The optimal timing of hematopoietic cell transplantation (HCT) in AML is still under debate. We addressed this question in the AML 2003 study, a large, multicenter, open-label, randomized study of the German SAL group. All patients received one cycle of induction therapy (IT). Upfront molecular characterization, HLA typing and donor search were performed. The transplant strategy was tailored to AML risk and to donor availability. Patients aged 18-60 years were randomly assigned upfront 1:1 to either one of two transplant strategies: In the control arm HLA-identical sibling HCT was scheduled in first complete remission for patients with intermediate cytogenetic risk AML and related or unrelated compatible HCT for patients with a complex karyotype (CK).
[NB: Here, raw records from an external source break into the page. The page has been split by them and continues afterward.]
(** There is one spelling of an SLS name: a name is accepted exactly when
    it is what the message about a refused name suggests, and a suggestion is
    itself accepted, unless nothing is left of the name. *)
Theorem canonical_spelling name :
  (CanonicalSLS name = None ↔ name ≠ "" ∧ suggestSLS name = name) ∧
  (suggestSLS name ≠ "" → CanonicalSLS (suggestSLS name) = None).
Proof.
  split; [|apply suggestSLS_canonical_]. split.
  - intros Hc. split; [|by apply canonical_suggests_itself]. by apply CanonicalSLS_None in Hc as [].
  - intros [Hn Hs]. rewrite <-Hs. apply suggestSLS_canonical_. by rewrite Hs.
Qed.

Lemma canonical_path_inj a b u :
  sall no_separator a → sall no_separator b →
  replace_byte "." "/" a +:+ u = replace_byte "." "/" b +:+ u → a = b.
Proof.
  intros Ha Hb Heq. apply string_app_inv_r in Heq.
  apply replace_byte_inj in Heq; [done| |]; (eapply sall_impl; [|eassumption]); by intros ? [].
Qed.

(** Two accepted names can stand for one file only when they are the same
    or when one is the other followed by [.init]: that second pair is the only
    one an allowlist or denylist has to list under two names. *)
Theorem sls_files_overlap a b :
  CanonicalSLS a = None → CanonicalSLS b = None →
  (∃ p, p ∈ slsCandidates a ∧ p ∈ slsCandidates b) ↔ a = b ∨ a = b +:+ ".init" ∨ b = a +:+ ".init".
Proof.
  rewrite !CanonicalSLS_None. intros (_ & Ha & _) (_ & Hb & _).
  assert (Hinit : ∀ x, replace_byte "." "/" x +:+ "/init.sls" = replace_byte "." "/" (x +:+ ".init") +:+ ".sls").
  { intros x. rewrite replace_byte_app, string_app_assoc. done. }
  assert (Hs : ∀ x, sall no_separator x → sall no_separator (x +:+ ".init")).
  { intros x Hx. apply sall_app. split; [done|]. by repeat split. }
  unfold slsCandidates. rewrite !Hinit. split.
  - intros (p & Hpa & Hpb). rewrite !elem_of_cons in Hpa, Hpb.
    destruct Hpa as [->|[->|[]%elem_of_nil]], Hpb as [Heq|[Heq|[]%elem_of_nil]];
      apply canonical_path_inj in Heq; auto.
    left. by apply string_app_inv_r in Heq.
  - intros [->|[->| ->]].
    + exists (replace_byte "." "/" b +:+ ".sls"). set_solver.
    + exists (replace_byte "." "/" (b +:+ ".init") +:+ ".sls"). set_solver.
    + exists (replace_byte "." "/" (a +:+ ".init") +:+ ".sls"). set_solver.
Qed.
End sls_names.

(** A package and its [init] are two accepted names of one file. *)
Lemma sls_files_overlap_witness :
  ∃ p, p ∈ slsCandidates "secret" ∧ p ∈ slsCandidates "secret.init".
Proof. apply (sls_files_overlap (H := demo_runtime)); [reflexivity|reflexivity|]. right. right. reflexivity. Defined.

(** ** What a document declares *)

Section parse_facts.
Context `{Runtime}.

(** A function declaration the later stages can rely on. *)
Definition func_wf (f : FuncDecl) : Prop :=
  fFun f ≠ "" ∧ map_wf (fArgs f) ∧ ∀ e, e ∈ entries (fArgs f) → ∃ s, Key e = VString s.
Definition string_keys (m : Map) : Prop := ∀ e, e ∈ entries m → ∃ s, Key e = VString s.
Definition args_wf (f : FuncDecl) : Prop := map_wf (fArgs f) ∧ string_keys (fArgs f).

Lemma SetAt_string_keys m s v kp vp : string_keys m → string_keys (SetAt m (VString s) v kp vp).
Proof.
  intros Hm e. unfold SetAt. destruct (index m !! _) as [i|]; simpl.
  - intros [j Hj]%list_elem_of_lookup. destruct (decide (i = j)) as [->|Hne].
    + rewrite list_lookup_alter_eq in Hj. destruct (entries m !! j) as [e'|] eqn:He'; simplify_eq/=.
      apply (Hm e'). by eapply list_elem_of_lookup_2.
    + rewrite list_lookup_alter_ne in Hj by done. apply Hm. by eapply list_elem_of_lookup_2.
  - rewrite elem_of_app, list_elem_of_singleton. intros [He| ->]; [by apply Hm|by exists s].
Qed.

Lemma NewMap_string_keys : string_keys NewMap.
Proof. by intros e ?%elem_of_nil. Qed.

Lemma parse_args_wf key sls id es f : args_wf f → args_wf (parse_args key sls id es f).1.
Proof.
  revert f. induction es as [|e es IH]; intros f [Hw Hk]; [done|]. cbn [parse_args].
  destruct (Has _ _); [rewrite bind_fst; by apply IH|]. apply IH. split; simpl; [by apply SetAt_wf|by apply SetAt_string_keys].
Qed.

Lemma parse_items_wf key sls id pos items f : args_wf f → args_wf (parse_items key sls id pos items f).1.
Proof.
  revert f. induction items as [|i items IH]; intros f Hf; [done|]. cbn [parse_items]. rewrite bind_fst. apply IH.
  destruct i; try done; simpl; [by case_bool_decide|by apply parse_args_wf].
Qed.

Lemma shorthand_args_wf es : map_wf (shorthand_args es) ∧ string_keys (shorthand_args es).
Proof.
  unfold shorthand_args. apply (foldl_inv (λ m, map_wf m ∧ string_keys m)).
  - split; [apply NewMap_wf|apply NewMap_string_keys].
  - intros m e _ [Hw Hk]. split; [by apply SetAt_wf|by apply SetAt_string_keys].
Qed.

Lemma parseFuncDecl_wf key fe sls id f : (parseFuncDecl key fe sls id).1 = Some f → func_wf f.
Proof.
  unfold parseFuncDecl. destruct (match IndexByte "." key with Some i => _ | None => _ end) as [st fn].
  rewrite bind_fst. set (f0 := mkFunc st fn NewMap [] (KeyPos fe)).
  assert (H0 : args_wf f0) by (split; [apply NewMap_wf|apply NewMap_string_keys]).
  match goal with |- context [match ?b.1 with _ => _ end] => set (body := b) end.
  assert (Hb : ∀ g, body.1 = Some g → args_wf g).
  { intros g. subst body. destruct (Val fe); simpl; intros [= <-]; try exact H0.
    - by apply parse_items_wf.
    - apply shorthand_args_wf. }
  clearbody body. destruct body.1 as [g|]; [|done]. specialize (Hb g eq_refl).
  case_bool_decide; [done|]. intros [= <-]. by split.
Qed.

Lemma parse_funcs_wf sls id es f : f ∈ (parse_funcs sls id es).1 → func_wf f.
Proof.
  unfold parse_funcs. rewrite elem_of_collect. intros (fe & _ & Hin). destruct (injected _); [by apply elem_of_nil in Hin|].
  rewrite bind_fst in Hin. destruct (parseFuncDecl _ _ _ _).1 as [g|] eqn:Hg; [|by apply elem_of_nil in Hin].
  apply list_elem_of_singleton in Hin as ->. by eapply parseFuncDecl_wf.
Qed.

(** A declaration as a file gives it. *)
Definition decl_wf (sls env : string) (d : Decl) : Prop :=
  dclSLS d = sls ∧ dclEnv d = env ∧ Funcs d ≠ [] ∧ ∀ f, f ∈ Funcs d → func_wf f.

Lemma parseDecl_wf id e sls env d : (parseDecl id e sls env).1 = Some d → decl_wf sls env d ∧ dclID d = id.
Proof.
  assert (Hof : ∀ es d0, (fs ← parse_funcs sls id es;
    match fs with
    | [] => Add (ValPos e) sls id "this state ID declares no module.function" [];; mret None
    | _ => mret (Some (set_Funcs (mkDecl id sls env (KeyPos e) [] 0) fs))
    end : DW (option Decl)).1 = Some d0 → decl_wf sls env d0 ∧ dclID d0 = id).
  { intros es d0. rewrite bind_fst. pose proof (parse_funcs_wf sls id es) as Hwf.
    destruct (parse_funcs sls id es).1 as [|f fs]; [done|]. intros [= <-]. split_and!; try done. }
  unfold parseDecl. destruct (Val e); try done.
  - rewrite bind_fst. destruct (parseFuncDecl _ _ _ _).1 as [f|] eqn:Hf; [|done]. intros [= <-].
    split; [|done]. split_and!; try done. intros g ->%list_elem_of_singleton. by eapply parseFuncDecl_wf.
  - apply Hof.
Qed.

Lemma parse_entries_wf sls env fp es out :
  Forall (decl_wf sls env) (Decls_ out) → Forall (decl_wf sls env) (Decls_ (parse_entries sls env fp es out).1).
Proof.
  revert out. induction es as [|e es IH]; intros out Ho; [done|]. cbn [parse_entries]. rewrite bind_fst. apply IH.
  unfold parse_entry. repeat case_bool_decide; rewrite ?bind_fst; [done| |done|].
  - by destruct (Val e).
  - destruct (injected _); [done|]. rewrite bind_fst. simpl. apply Forall_app. split; [done|].
    destruct (parseDecl _ _ _ _).1 as [d|] eqn:Hd; [|constructor]. constructor; [|constructor].
    by apply parseDecl_wf in Hd as [].
Qed.

Lemma parseSLS_decls v sls env fp : Forall (decl_wf sls env) (Decls_ (parseSLS v sls env fp).1).
Proof. destruct v; try constructor. apply parse_entries_wf. constructor. Qed.
End parse_facts.

(** ** The high state *)

Section high_facts.

(** The index finds exactly the declarations, under their IDs, and each
    declaration knows its place. *)
Definition high_wf (h : HighState) : Prop :=
  (∀ id i, hindex h !! id = Some i ↔ ∃ d, decls h !! i = Some d ∧ dclID d = id) ∧
  (∀ i d, decls h !! i = Some d → dclOrder d = i).

Lemma NewHighState_wf : high_wf NewHighState.
Proof. split; [|done]. intros id i. simpl. rewrite lookup_empty. split; [done|]. by intros (d & ? & _). Qed.

Lemma hs_Lookup_Some h id i d :
  high_wf h → hs_Lookup h id = Some (i, d) ↔ decls h !! i = Some d ∧ dclID d = id.
Proof.
  intros [Hw _]. unfold hs_Lookup. split.
  - intros Hl. destruct (hindex h !! id) as [j|] eqn:Hj; [|done]. simpl in Hl.
    apply Hw in Hj as (d' & Hd & Hid). rewrite Hd in Hl. by simplify_eq/=.
  - intros [Hd Hid]. assert (hindex h !! id = Some i) as -> by (apply Hw; eauto). simpl. by rewrite Hd.
Qed.

Lemma hs_Lookup_None h id : high_wf h → hs_Lookup h id = None ↔ ∀ d, d ∈ decls h → dclID d ≠ id.
Proof.
  intros Hw. split.
  - intros Hn d [i Hi]%list_elem_of_lookup Hid. assert (hs_Lookup h id = Some (i, d)) by by apply hs_Lookup_Some. congruence.
  - intros Hall. destruct (hs_Lookup h id) as [[i d]|] eqn:Hl; [|done]. apply hs_Lookup_Some in Hl as [Hd Hid]; [|done].
    by destruct (Hall d (list_elem_of_lookup_2 _ _ _ Hd)).
Qed.

Lemma high_wf_NoDup h : high_wf h → NoDup (dclID <$> decls h).
Proof.
  intros [Hw _]. apply NoDup_alt. intros i j id Hi Hj. rewrite list_lookup_fmap in Hi, Hj.
  destruct (decls h !! i) as [d|] eqn:Hd, (decls h !! j) as [d'|] eqn:Hd'; simplify_eq/=.
  assert (hindex h !! dclID d = Some i) by (apply Hw; eauto).
  assert (hindex h !! dclID d = Some j) by (apply Hw; eauto). congruence.
Qed.

Lemma high_append_wf h d :
  high_wf h → hs_Lookup h (dclID d) = None →
  high_wf (mkHigh (decls h ++ [set_Order d (length (decls h))]) (<[dclID d := length (decls h)]> (hindex h))
             (excludedSLS h) (excludedIDs h)).
Proof.
  intros Hw Hn. pose proof (proj1 (hs_Lookup_None h _ Hw) Hn) as Hfresh. destruct Hw as [Hi Ho]. split; simpl.
  - intros id i. destruct (decide (id = dclID d)) as [->|Hne].
    + rewrite lookup_insert_eq. split.
      * intros [= <-]. exists (set_Order d (length (decls h))). by rewrite list_lookup_middle.
      * intros (d' & Hd' & Hid). apply lookup_app_Some in Hd' as [Hd'|[Hle Hd']].
        -- by destruct (Hfresh d' (list_elem_of_lookup_2 _ _ _ Hd')).
        -- apply list_lookup_singleton_Some in Hd' as [? _]. f_equal. lia.
    + rewrite lookup_insert_ne, Hi by done. split; intros (d' & Hd' & Hid); exists d'; (split; [|done]).
      * by apply lookup_app_l_Some.
      * apply lookup_app_Some in Hd' as [Hd'|[Hle Hd']]; [done|].
        apply list_lookup_singleton_Some in Hd' as [_ <-]. by simpl in Hid.
  - intros i d' Hd'. apply lookup_app_Some in Hd' as [Hd'|[Hle Hd']]; [by apply Ho|].
    apply list_lookup_singleton_Some in Hd' as [? <-]. simpl. lia.
Qed.

Lemma hs_add_wf h d : high_wf h → high_wf (hs_add h d).1.
Proof. intros Hw. unfold hs_add. destruct (hs_Lookup _ _) as [[i prev]|] eqn:Hl; [done|]. by apply high_append_wf. Qed.

(** State IDs are unique across a run: adding a declaration keeps the
    index exact; an ID that is taken is reported and the first declaration
    stays, any other is appended with the next number. *)
Theorem hs_add_spec h d :
  high_wf h →
  high_wf (hs_add h d).1 ∧
  if bool_decide (dclID d ∈ dclID <$> decls h)
  then (hs_add h d).1 = h ∧ HasErrors (hs_add h d).2 = true
  else decls (hs_add h d).1 = decls h ++ [set_Order d (length (decls h))] ∧ HasErrors (hs_add h d).2 = false.
Proof.
  intros Hw. split; [by apply hs_add_wf|]. unfold hs_add. destruct (hs_Lookup h (dclID d)) as [[i prev]|] eqn:Hl.
  - apply hs_Lookup_Some in Hl as [Hd Hid]; [|done]. rewrite bool_decide_eq_true_2; [done|].
    rewrite <-Hid. apply list_elem_of_fmap_2. by eapply list_elem_of_lookup_2.
  - rewrite bool_decide_eq_false_2; [done|].
    intros (d' & Heq & Hd')%list_elem_of_fmap. by destruct (proj1 (hs_Lookup_None h _ Hw) Hl d' Hd').
Qed.
End high_facts.

(** Two files that declare the same ID. *)
Lemma hs_add_spec_witness :
  let d := mkDecl "vim" "tools" "base" noPos [] 0 in
  let h := (hs_add NewHighState d).1 in
  high_wf (hs_add NewHighState d).1 ∧ HasErrors (hs_add h d).2 = true.
Proof.
  cbn zeta. set (d := mkDecl "vim" "tools" "base" noPos [] 0).
  destruct (hs_add_spec NewHighState d NewHighState_wf) as [Hw _]. split; [exact Hw|].
  destruct (hs_add_spec (hs_add NewHighState d).1 d Hw) as [_ H2]. vm_compute in H2. exact (proj2 H2).
Defined.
In the experimental arm the indication for allogeneic HCT was extended to patients with an FLT3-ITD allelic ratio >0.8 (mutant/wild type), >10% marrow blasts on day 15 after IT1 and patients with adverse karyotypes, including: -7, -5, del(5q), inv(3q), t(3;3), t(6;9), t(6;11), t(11;19)(q23;p13.1). Furthermore, HCT was scheduled earlier, i.e. in aplasia after the first or the second cycle of IT.
Between December 1st, 2003 and November 26th, 2009 1179 patients were assigned randomly either to the experimental (N=598) or the control intervention (N=581). The median age was 48 years (range, 18 to 60 years) and the median observation time now is 52 months. In the intent-to-treat analysis the hazard ratio of the treatment effect (experimental versus control) was 0.92 (95% CI, 0.75 to 1.14; p=0.45) for the primary endpoint overall survival (OS) and 0.85 (95% CI, 0.71 to 1.02; p=0.08) for the secondary endpoint event-free survival (EFS). However, the rate of patients who received allogeneic HCT as first post-remission therapy was only 39% in the experimental arm and 20% in the control arm. Thus, the analysis according to the intent-to-treat could not discriminate appropriately between the two treatment strategies. In an exploratory analysis, we therefore analyzed the effect of allogeneic HCT as a time-dependent covariate in a Cox-regression model. We adjusted for the cytogenetic risk, age, ECOG performance status, white blood cell count, and LDH at diagnosis. In this as-treated analysis the adjusted hazard ratio for the treatment (allogeneic HCT versus chemotherapy) was 0.73 (95% CI, 0.59 - 0.89; p=0.002) for OS and 0.67 (95% CI, 0.55 - 0.82; p<0.001) for EFS. This analysis corrects appropriately for a classical time-selections bias. However, a patient selection based on comorbidity or fitness cannot be ruled out.
In conclusion, a survival benefit from early compared to late allogeneic HCT could not be shown in the intent-to-treat analysis of this large randomized trial using a risk-adapted transplant strategy. However, the results of the as-treated analysis suggest a substantial benefit from allogeneic HCT in first remission versus chemotherapy.